MIGUEL BRASCÓ, un texto suyo sobre el disfrute del vino
De los bobetas
Miguel Brascó y cómo no actuar en una cata de vinos…
Nueve personas de cada diez toman vino por el puro placer de tomarlo y, de paso, integrar sus sensaciones de nariz y paladar al disfrute de los aromas y gustos propios de un plato suculento, afín, bien preparado. Pues entre todas las bebidas aptas para acompañar una comida, el vino es la que mejor se adecua. ¿Qué tomar, por ejemplo, con unos riñoncitos de cordero grillados corto? ¿Agua con hielo o regular coffee como los americanos? Más vale es preferible un Malbec de Agrelo Alto, un Pinot Noir de Tupungato o un Syrah sanjuanino de Tulum. Es así y no hay tu tía, siendo el vino bienaventuranza desarrollada por Dios y los bodegueros del Médoc para conceder disfrute y otorgar placer a quien lo toma.

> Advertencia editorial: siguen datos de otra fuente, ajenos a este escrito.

(** The integer value of a [char] holding the byte [c]. *)
Definition char_value (c : ascii) : Z :=
  let u := Z.of_N (N_of_ascii c) in
  if char_is_signed && (128 <=? u) then u - 256 else u.

Definition kHashDjb2 : Z := 5381.

(** The loop of [Djb2]:
    [hash = ((hash << 5) + hash) + static_cast<std::size_t>(c)]. *)
Fixpoint Djb2_loop (str : string) (hash : Z) : Z :=
  match str with
  | EmptyString => hash
  | String c rest =>
      Djb2_loop rest (add (add (shl hash 5) hash) (to_size_t (char_value c)))
  end.

Definition Djb2 (str : string) : Z := Djb2_loop str kHashDjb2.

(** The recurrence as the specification words it: the fold of
    [hash = hash*33 + byte] over the bytes, from the seed 5381, in
    machine-word arithmetic.  The byte is the unsigned value of the
    [char], 0 to 255. *)
Definition Djb2_spec (str : string) : Z :=
  fold_left (fun hash c => (hash * 33 + Z.of_N (N_of_ascii c)) mod 2 ^ 64)
            (list_ascii_of_string str) 5381.

End WithPlatform.
End hash.

(** ** class template sbf::BloomFilter<T> (simplebf/bloom_filter.h) *)

(** The element types the [static_assert] admits: the numeric types that
    [std::to_string] converts, and [std::string].  [std_hash] is
    [std::hash<T>{}], [to_string] is [std::to_string]; for [std::string]
    the explicit specialisation of [SecondHash] hashes the entry itself, so
    there [to_string] is the identity. *)
Class Element (T : Type) := {
  std_hash : T -> Z;
  std_hash_range : forall entry, is_size_t (std_hash entry);
  to_string : T -> string
}.

(** The data members. *)
Record BloomFilter := mkBloomFilter {
  filter_ : list bool;
  num_hashes_ : Z;
  size_ : Z;
  parameter_error_flags_ : Z
}.

Definition kHasLog2NumBitsError : Z := 1.
Definition kHasNumHashesError : Z := 2.
Definition kDefaultLog2NumBits : Z := 8.
Definition kNumDefaultNumHashes : Z := 5.

(** *** Const member functions: functions of the object *)

Definition NumBits (bf : BloomFilter) : Z := Z.of_nat (length (filter_ bf)).

Definition NumHashes (bf : BloomFilter) : Z := num_hashes_ bf.

Definition Size (bf : BloomFilter) : Z := size_ bf.

Definition ParameterErrorFlags (bf : BloomFilter) : Z := parameter_error_flags_ bf.

Definition HasParameterError (bf : BloomFilter) : bool :=
  negb (parameter_error_flags_ bf =? 0).

(** The test the callers make on the flags: [(flags & flag) != 0]. *)
Definition has_flag (bf : BloomFilter) (flag : Z) : bool :=
  negb (Z.land (ParameterErrorFlags bf) flag =? 0).

Definition ModNumBits (bf : BloomFilter) (x : Z) : Z :=
  let mask := sub (NumBits bf) 1 in
  Z.land x mask.

(** The loop of [Hash]: [n] iterations remain, [i] is the loop counter. *)
Fixpoint Hash_loop (n : nat) (i a b mask : Z) (hashes : list Z) : list Z :=
  match n with
  | O => hashes
  | S n' =>
      let a' := Z.land (add a b) mask in
      let b' := Z.land (add b i) mask in
      Hash_loop n' (i + 1) a' b' mask (<[Z.to_nat i := a']> hashes)
  end.

Section WithElement.
Context `{Platform} {T : Type} `{Element T}.

Definition FirstHash (bf : BloomFilter) (entry : T) : Z :=
  ModNumBits bf (std_hash entry).

(** The argument of [ModNumBits] in [SecondHash]:
    [(hash::Djb2(std::to_string(entry)) << 1) | 1]. *)
Definition SecondHash_raw (entry : T) : Z :=
  Z.lor (shl (hash.Djb2 (to_string entry)) 1) 1.

Definition SecondHash (bf : BloomFilter) (entry : T) : Z :=
  ModNumBits bf (SecondHash_raw entry).

(** [hashes] is created with [num_hashes] zeros; the loop runs for
    [i = 1 .. num_hashes - 1]. *)
Definition Hash (bf : BloomFilter) (entry : T) : list Z :=
  let a := FirstHash bf entry in
  let b := SecondHash bf entry in
  let num_hashes := NumHashes bf in
  let hashes := replicate (Z.to_nat num_hashes) 0 in
  let hashes := <[0%nat := a]> hashes in
  let mask := sub (NumBits bf) 1 in
  Hash_loop (Z.to_nat (num_hashes - 1)) 1 a b mask hashes.

End WithElement.

(** *** Member functions as state transformers *)

Definition method (A : Type) : Type := BloomFilter -> A * BloomFilter.

Definition ret {A} (a : A) : method A := fun bf => (a, bf).

Definition bind {A B} (m : method A) (k : A -> method B) : method B :=
  fun bf => let (a, bf') := m bf in k a bf'.

Notation "'let*' x ':=' m 'in' k" := (bind m (fun x => k))
  (at level 10, x name, m at level 100, k at level 200).
Notation "m ';;;' k" := (bind m (fun _ => k))
  (at level 100, k at level 200, right associativity).

(** Reading the object (a data member, or a const member function). *)
Definition get {A} (f : BloomFilter -> A) : method A := fun bf => (f bf, bf).

(** The value of [filter_[hash]]. *)
Definition bit (bf : BloomFilter) (hash : Z) : bool :=
  default false (filter_ bf !! Z.to_nat hash).

(** [filter_[hash]] as an rvalue. *)
Definition read_filter (hash : Z) : method bool :=
  get (fun bf => bit bf hash).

Sin embargo, la décima personas de aquel grupo de diez en lugar de disfrutarlo con placer lo ejercita como un padecimiento. Por el esfuerzo que le exige el hacer pinta emitiendo elocuencia sobre el pipiripí vitícola y vinícola, la altura que probablemente tendrán las viñas sobre el nivel del mar, el conjetural raleo de racimos verdes para bajar la producción a sólo noventa quintales por hectárea, los tejemanejes de la maloláctica; lo que dijo, lo que no dijo y lo que pudo haber dicho Michel Rolland, el pichicateo de los polifenoles y el piripipeo de las concomitancias; todo eso con el debido énfasis erudito y una completa precisión en el sí o el tal vez no de las glicólisis de los acetaldehídos. Al solo efecto de que el grupo fashion de señoras escuálido look con pechugas large bien a la vista y jóvenes absolutamente enologizados a su alrededor digan: caramba, cómo sabe este tipo.

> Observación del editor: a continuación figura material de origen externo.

(** * UBI attaching sub-system (drivers/mtd/ubi/attach.c)

    A shallow embedding of the scanning core of [attach.c] and the
    properties of it that the specification states.

    Conventions.
    - C integers are [Z]; every place where the C code converts to a
      narrower or signed type is written out with [to_s32], [to_u32],
      [to_s64], [to_u64] (two's complement wrap-around, as the kernel is
      built with [-fno-strict-overflow]).
    - On-flash header fields are kept in CPU byte order: a field [f] of
      a header record stands for [beNN_to_cpu(hdr->f)].
    - The flash, the slab allocator and the random source are external:
      they are oracles of a [ubi_platform].  The device descriptor
      carries, besides the fields [attach.c] reads and writes, the trace
      of I/O calls ([io_log]) and the number of allocation requests
      ([allocs]); an oracle may answer differently at different times.
    - The RB-tree library (lib/rbtree.c) is an interface, [RbTreeLib].
    - The model is the build without CONFIG_MTK_SLC_BUFFER_SUPPORT
      (its helpers live outside attach.c) and is parametric in
      CONFIG_MTD_UBI_LOWPAGE_BACKUP.  [scan_peb] is modelled as
      [scan_all] calls it (both out-parameters NULL). *)

From Stdlib Require Import ZArith List Bool Lia Sorted.
Import ListNotations.
Open Scope Z_scope.

(** ** Machine integers *)

Definition to_u32 (x : Z) : Z := x mod 2 ^ 32.
Definition to_s32 (x : Z) : Z := (x + 2 ^ 31) mod 2 ^ 32 - 2 ^ 31.
Definition to_u64 (x : Z) : Z := x mod 2 ^ 64.
Definition to_s64 (x : Z) : Z := (x + 2 ^ 63) mod 2 ^ 64 - 2 ^ 63.

Definition INT_MAX : Z := 2 ^ 31 - 1.

(** ** Constants of ubi.h, ubi-media.h and errno.h *)

Definition UBI_UNKNOWN : Z := -1.
Definition UBI_VERSION : Z := 1.
Definition UBI_MAX_ERASECOUNTER : Z := 0x7FFFFFFF.
Definition UBI_CRC32_INIT : Z := 0xFFFFFFFF.

Definition UBI_MAX_VOLUMES : Z := 128.
Definition UBI_INTERNAL_VOL_START : Z := 0x7FFFFFFF - 4096.
Definition UBI_LAYOUT_VOLUME_ID : Z := UBI_INTERNAL_VOL_START.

Ese décimo personaje es técnicamente el bobeta de las degustaciones. A quien la cosa vino por tenso cual brítono alla Schipa que, vocalizando un aria do de pecho Leoncavallo, cacalufa de pavor ante un involuntario luctuoso desafine. Fíjese, mírelo bien, extenuando sus neuronas olfativas en las degustaciones, para detectar si los tintos giratorios en su copa tienen aromas a vainilla, a tabaco, a cacao, a trufas, a chocolate, acaso a regaliz, almendras, avellanas, frutas frescas, frutas rojas, frutas negras, frutas secas, frutas maduras, frutas exóticas, mermelada de esas frutas, ¿quizás frambuesa?, flores blancas, flores rojas, pimientos rojos, pimientos verdes, pimienta, especias, clavo, vahos herbáceos y hálitos bituminosos.

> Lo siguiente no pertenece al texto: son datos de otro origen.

Definition set_cache_count (c : gmap string value)
    (d : gmap string nat) (m : t) : t :=
  {| _kb := _kb m;
     _cache := {| cache_documents := cache_documents (_cache m);
                  cache_values := cache_values (_cache m);
                  cache_count := PyDict.set c d (cache_count (_cache m)) |} |}.

(** [[doc for doc in kb if not get_conflict_keys(constraints, doc)]] *)
Fixpoint docs_without_conflict (constraints : gmap string value)
    (kb : list (gmap string value)) : result (list (gmap string value)) :=
  match kb with
  | [] => Ok []
  | doc :: kb' =>
      ks ← get_conflict_keys constraints doc;
      rest ← docs_without_conflict constraints kb';
      Ok (if bool_decide (ks = ∅) then doc :: rest else rest)
  end.

(** The caches are [defaultdict]s: a key that was never written reads as
    the empty list (or the empty dict).  [frozenset(constraints.items())]
    identifies the constraint set itself. *)
Definition find_matching_docs (constraints : gmap string value)
  : St t (list (gmap string value)) :=
  let hashable_constraints := constraints in
  m ← get;
  match default [] (PyDict.get (cache_documents (_cache m))
                      hashable_constraints) with
  | [] =>
      docs ← lift (docs_without_conflict constraints (_kb m));
      _ ← modify (set_cache_documents hashable_constraints docs);
      mret docs
  | cached => mret cached
  end.


(** The loop [for k, v in constraints.items()] of [count_matches]. *)
Fixpoint count_matches_loop (items : list (string * value))
    (match_dict : gmap string nat) : St t (gmap string nat) :=
  match items with
  | [] => mret match_dict
  | (k, v) :: items' =>
      n ← (if bool_decide (v = VStr OWT)
           then m ← get; mret (length (_kb m))
           else docs ← find_matching_docs {[ k := v ]}; mret (length docs));
      count_matches_loop items' (<[k := n]> match_dict)
  end.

Desde ya le adelanto que todos esos aromas efectivamente existen, no vaya a creer: están en el vino, así como los tostados, los no sé qué del sotobosque, los bretanomyces del roble y los asfaltos derretidos que adora Robert Parker junior, amén de los hálitos eventuales a recado de caballo recién galopado, a pantalones de cuero del abuelo sin especificar el área) o a pastel de manzana puesto a enfriar en el borde de la ventana. Están, están, para tormento del bobeta diez, que se obliga a sí mismo a super concentrarse para detectarlos. Son ésteres, corpúsculos gaseosos, terpenos, aldehídos y otras menesundas de las seiscientas o más que componen la química general del vino.
El aroma a banana es un éster de metil butil acetato; el de almendras, un puf de alcohol bencílico; el vaho a roble de Alliers tostado medio es metil-5-furfutal y el aroma a Cabernet es 2-metoxi-3-isobutil piramina. Un cromatógrafo en fase gaseosa detecta el metil-5 y el 2-metoxi (para los íntimos) al simple toque, apenas uno lo enchufa, pero al bobeta diez le cuesta un laburo bárbaro de olisqueos y en su fuero interno está como el barítono.trémulo y solo, en pleno Leoncavallo.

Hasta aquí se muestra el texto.